# Task description
The answer must be a single number: how many lines below contain "true".

# Given entries
○ ○ ○ ○ ○ ○ ○

(** A state that [Create], [Read] or [Update] of either resource writes
    when it returns has one element per element of the request, under
    the tracking id that was generated ([Create]) or that the request
    carried ([Read], [Update]); this for every client and every
    request. *)
Theorem resource_callbacks_keep_shape :
  (forall uuid data diags s r s' m,
      ProjectResource.Create client uuid (data, diags) s = (Returns r, s') ->
      State r = Some m ->
      List.length (ProjectResource.Projects m)
      = List.length (ProjectResource.Projects data)
      /\ ProjectResource.Id m = types.StringValue (fst uuid))
  /\ (forall data diags s r s' m,
      ProjectResource.Read client (data, diags) s = (Returns r, s') ->
      State r = Some m ->
      List.length (ProjectResource.Projects m)
      = List.length (ProjectResource.Projects data)
      /\ ProjectResource.Id m = ProjectResource.Id data)
  /\ (forall data diags s r s' m,
      ProjectResource.Update client (data, diags) s = (Returns r, s') ->
      State r = Some m ->
      List.length (ProjectResource.Projects m)
      = List.length (ProjectResource.Projects data)
      /\ ProjectResource.Id m = ProjectResource.Id data)
  /\ (forall uuid data diags s r s' m,
      SecretResource.Create client uuid (data, diags) s = (Returns r, s') ->
      State r = Some m ->
      List.length (SecretResource.Secrets m)
      = List.length (SecretResource.Secrets data)
      /\ SecretResource.Id m = types.StringValue (fst uuid))
  /\ (forall data diags s r s' m,
      SecretResource.Read client (data, diags) s = (Returns r, s') ->
      State r = Some m ->
      List.length (SecretResource.Secrets m)
      = List.length (SecretResource.Secrets data)
      /\ SecretResource.Id m = SecretResource.Id data)
  /\ (forall data diags s r s' m,
      SecretResource.Update client (data, diags) s = (Returns r, s') ->
      State r = Some m ->
      List.length (SecretResource.Secrets m)
      = List.length (SecretResource.Secrets data)
      /\ SecretResource.Id m = SecretResource.Id data).
Proof.
  refine (conj _ (conj _ (conj _ (conj _ (conj _ _))))); intros until m;
    (destruct (diag.HasError diags) eqn:Hd;
     [ unfold ProjectResource.Create, ProjectResource.Read,
         ProjectResource.Update, SecretResource.Create, SecretResource.Read,
         SecretResource.Update;
       rewrite Append_nil_l, Hd; intros [= <- _]; discriminate |]);
    rewrite ?project_Create_eq, ?project_Read_eq, ?project_Update_eq,
      ?secret_Create_eq, ?secret_Read_eq, ?secret_Update_eq by exact Hd;
    destruct (collect _ _ [] s) as [[rs | e] s1] eqn:E;
    try (intros [= <- _]; discriminate);
    try (intros [= <- _] [= <-]; cbn; rewrite length_map;
         split; [exact (collect_length _ _ _ _ _ E) | reflexivity]).
  all: destruct (assignEach _ rs 0 _) as [secrets |] eqn:Ea; [| discriminate].
  all: intros [= <- _] [= <-]; cbn.
  all: split; [exact (assignEach_length _ _ _ _ _ Ea) | reflexivity].
Qed.

(** The loops of the six callbacks stop at the first client call that
    fails.  The calls before it are not undone, those after it are not
    made, no state is written, and the one diagnostic added carries the
    client's message; its summary says "Error creating ..." also for
    [Read] and [Update]. *)
Theorem resource_callbacks_stop_at_first_error :
  forall diags : diag.Diagnostics,
    diag.HasError diags = false ->
    (forall uuid id,
        stopsAtFirstError
          (fun items =>
             ProjectResource.Create client uuid
               ({| ProjectResource.Projects := items; ProjectResource.Id := id |},
                diags))
          (ProjectResource.createCall client) (afterUUID uuid diags)
          "Error creating project" "Could not create project, unexpected error: ")
    /\ (forall id,
        stopsAtFirstError
          (fun items =>
             ProjectResource.Read client
               ({| ProjectResource.Projects := items; ProjectResource.Id := id |},
                diags))
          (ProjectResource.getCall client) diags
          "Error creating project" "Could not find project, unexpected error: ")
    /\ (forall id,
        stopsAtFirstError
          (fun items =>
             ProjectResource.Update client
               ({| ProjectResource.Projects := items; ProjectResource.Id := id |},
                diags))
          (ProjectResource.updateCall client) diags
          "Error creating project" "Could not update project, unexpected error: ")
    /\ (forall uuid id,
        stopsAtFirstError
          (fun items =>
             SecretResource.Create client uuid
               ({| SecretResource.Secrets := items; SecretResource.Id := id |},
                diags))
          (SecretResource.createCall client) (afterUUID uuid diags)
          "Error creating secret" "Could not create secret, unexpected error: ")
    /\ (forall id,
        stopsAtFirstError
          (fun items =>
             SecretResource.Read client
               ({| SecretResource.Secrets := items; SecretResource.Id := id |},
                diags))
          (SecretResource.getCall client) diags
          "Error creating secret" "Could not find secret, unexpected error: ")
    /\ (forall id,
        stopsAtFirstError
          (fun items =>
             SecretResource.Update client
               ({| SecretResource.Secrets := items; SecretResource.Id := id |},
                diags))
          (SecretResource.updateCall client) diags
          "Error creating secret" "Could not update secret, unexpected error: ").
Proof.
  intros diags Hd.
  repeat split; intros; intros pre post x s s1 s2 rs e Hpre Hx;
    rewrite ?project_Create_eq, ?project_Read_eq, ?project_Update_eq,
      ?secret_Create_eq, ?secret_Read_eq, ?secret_Update_eq by exact Hd;
    cbn [ProjectResource.Projects SecretResource.Secrets];
    rewrite (collect_first_error _ pre post x s s1 s2 rs e Hpre Hx);
    reflexivity.
Qed.

(** When every update call succeeds and every response names a project,
    secret [Update] returns and writes one element per response, in
    order, each with the response's id, key, value, note, organization
    and project; the tracking id is the plan's. *)
Theorem secret_Update_writes_responses :
  forall (data : SecretResource.SecretResourceModel) (diags : diag.Diagnostics)
         (s s' : St) (rs : list bitwarden.SecretResponse),
    diag.HasError diags = false ->
    collect (SecretResource.updateCall client)
      (SecretResource.Secrets data) [] s = (Ok rs, s') ->
    Forall (fun r => bitwarden.ProjectID r <> None) rs ->
    exists secrets,
      SecretResource.Update client (data, diags) s =
        (Returns
           {| Diagnostics := diags;
              State :=
                Some {| SecretResource.Secrets := secrets;
                        SecretResource.Id := SecretResource.Id data |} |},
         s')
      /\ Forall2
           (fun r m =>
              exists projectID,
                bitwarden.ProjectID r = Some projectID
                /\ m = {| SecretResource.SecretId := types.StringValue (bitwarden.ID r);
                          SecretResource.Key := types.StringValue (bitwarden.Key r);
                          SecretResource.Value := types.StringValue (bitwarden.Value r);
                          SecretResource.Note := types.StringValue (bitwarden.Note r);
                          SecretResource.OrganizationId :=
                            types.StringValue (bitwarden.OrganizationID r);
                          SecretResource.ProjectId := types.StringValue projectID |})
           rs secrets.
Proof.
  intros data diags s s' rs Hd Hc Hall.
  assert (Hms : exists ms,
             Forall2 (fun r m => SecretResource.fromUpdateResponse r = Some m) rs ms).
  { clear Hc. induction Hall as [| r rest Hr _ [ms IH]]; [now exists [] |].
    unfold SecretResource.fromUpdateResponse at 1.
    destruct (bitwarden.ProjectID r) as [p |] eqn:Ep; [| contradiction].
    eexists (_ :: ms). constructor; [| exact IH].
    unfold SecretResource.fromUpdateResponse. now rewrite Ep. }
  destruct Hms as [ms Hms]. exists ms. split.
  - rewrite secret_Update_eq, Hc by exact Hd.
    now rewrite (assignEach_built _ rs ms Hms) by (now apply collect_length in Hc).
  - eapply Forall2_impl; [exact Hms |].
    intros r m. unfold SecretResource.fromUpdateResponse.
    destruct (bitwarden.ProjectID r) as [p |]; [| discriminate].
    intros [= <-]. now exists p.
Qed.

(** Whatever the client answers, every element of a state that secret
    [Create] or [Read] writes has a null project id; so a [Read] of what
    [Update] wrote forgets the projects again. *)
Theorem secret_Create_Read_null_project :
  (forall uuid plan s r s',
      SecretResource.Create client uuid plan s = (Returns r, s') ->
      forall m, State r = Some m ->
        Forall (fun item => SecretResource.ProjectId item = types.StringNull)
          (SecretResource.Secrets m))
  /\ (forall prior s r s',
      SecretResource.Read client prior s = (Returns r, s') ->
      forall m, State r = Some m ->
        Forall (fun item => SecretResource.ProjectId item = types.StringNull)
          (SecretResource.Secrets m)).
Proof.
  assert (Hmap : forall rs,
             Forall (fun item => SecretResource.ProjectId item = types.StringNull)
               (List.map SecretResource.fromResponse rs)).
  { intros rs. apply Forall_forall. intros x Hx.
    apply list_elem_of_In, in_map_iff in Hx as (r & <- & _). reflexivity. }
  split.
  - intros uuid [data diags] s r s'.
    destruct (diag.HasError diags) eqn:Hd.
    + unfold SecretResource.Create. rewrite Append_nil_l, Hd.
      intros [= <- _] m. discriminate.
    + rewrite secret_Create_eq by exact Hd.
      destruct (collect _ _ [] s) as [[rs | e] s1].
      * intros [= <- _] m [= <-]. apply Hmap.
      * intros [= <- _] m. discriminate.
  - intros [data diags] s r s'.
    destruct (diag.HasError diags) eqn:Hd.
    + unfold SecretResource.Read. rewrite Append_nil_l, Hd.
      intros [= <- _] m. discriminate.
    + rewrite secret_Read_eq by exact Hd.
      destruct (collect _ _ [] s) as [[rs | e] s1].
      * intros [= <- _] m [= <-]. apply Hmap.
      * intros [= <- _] m. discriminate.
Qed.

End ResourceMore.

(** ** Deletion *)

Section DeleteFacts.
Context {St D : Type} (deleter : bitwarden.BitwardenDeleteInterface St D).

(** [Delete] makes one batch call, with the identifiers of the prior
    state in order (none, for an empty state); it reports an error
    exactly when that call fails, whatever the batch report says, and it
    never writes a state. *)
Theorem Delete_is_one_batch_call :
  forall diags : diag.Diagnostics,
    diag.HasError diags = false ->
    (forall data s,
        let call :=
          bitwarden.Projects_Delete deleter (ProjectResource.idsToDelete data) s in
        exists r,
          ProjectResource.Delete deleter (data, diags) s = (Returns r, snd call)
          /\ State r = None
          /\ (diag.HasError (Diagnostics r) = true <-> exists e, fst call = Err e))
    /\ (forall data s,
        let call :=
          bitwarden.Secrets_Delete deleter (SecretResource.idsToDelete data) s in
        exists r,
          SecretResource.Delete deleter (data, diags) s = (Returns r, snd call)
          /\ State r = None
          /\ (diag.HasError (Diagnostics r) = true <-> exists e, fst call = Err e)).
Proof.
  intros diags Hd. split; intros data s call; subst call.
  - unfold ProjectResource.Delete. rewrite Append_nil_l, Hd.
    destruct (bitwarden.Projects_Delete deleter _ s) as [[d | e] s'];
      (eexists; split; [reflexivity | split; [reflexivity |]]);
      cbn [Diagnostics fst].
    + rewrite Hd. split; [discriminate | intros [e He]; discriminate].
    + split; [now exists e | intros _; apply HasError_AddError].
  - unfold SecretResource.Delete. rewrite Append_nil_l, Hd.
    destruct (bitwarden.Secrets_Delete deleter _ s) as [[d | e] s'];
      (eexists; split; [reflexivity | split; [reflexivity |]]);
      cbn [Diagnostics fst].
    + rewrite Hd. split; [discriminate | intros [e He]; discriminate].
    + split; [now exists e | intros _; apply HasError_AddError].
Qed.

○ ○ ○ ○ ○ ○ ○

# Finished exercise
2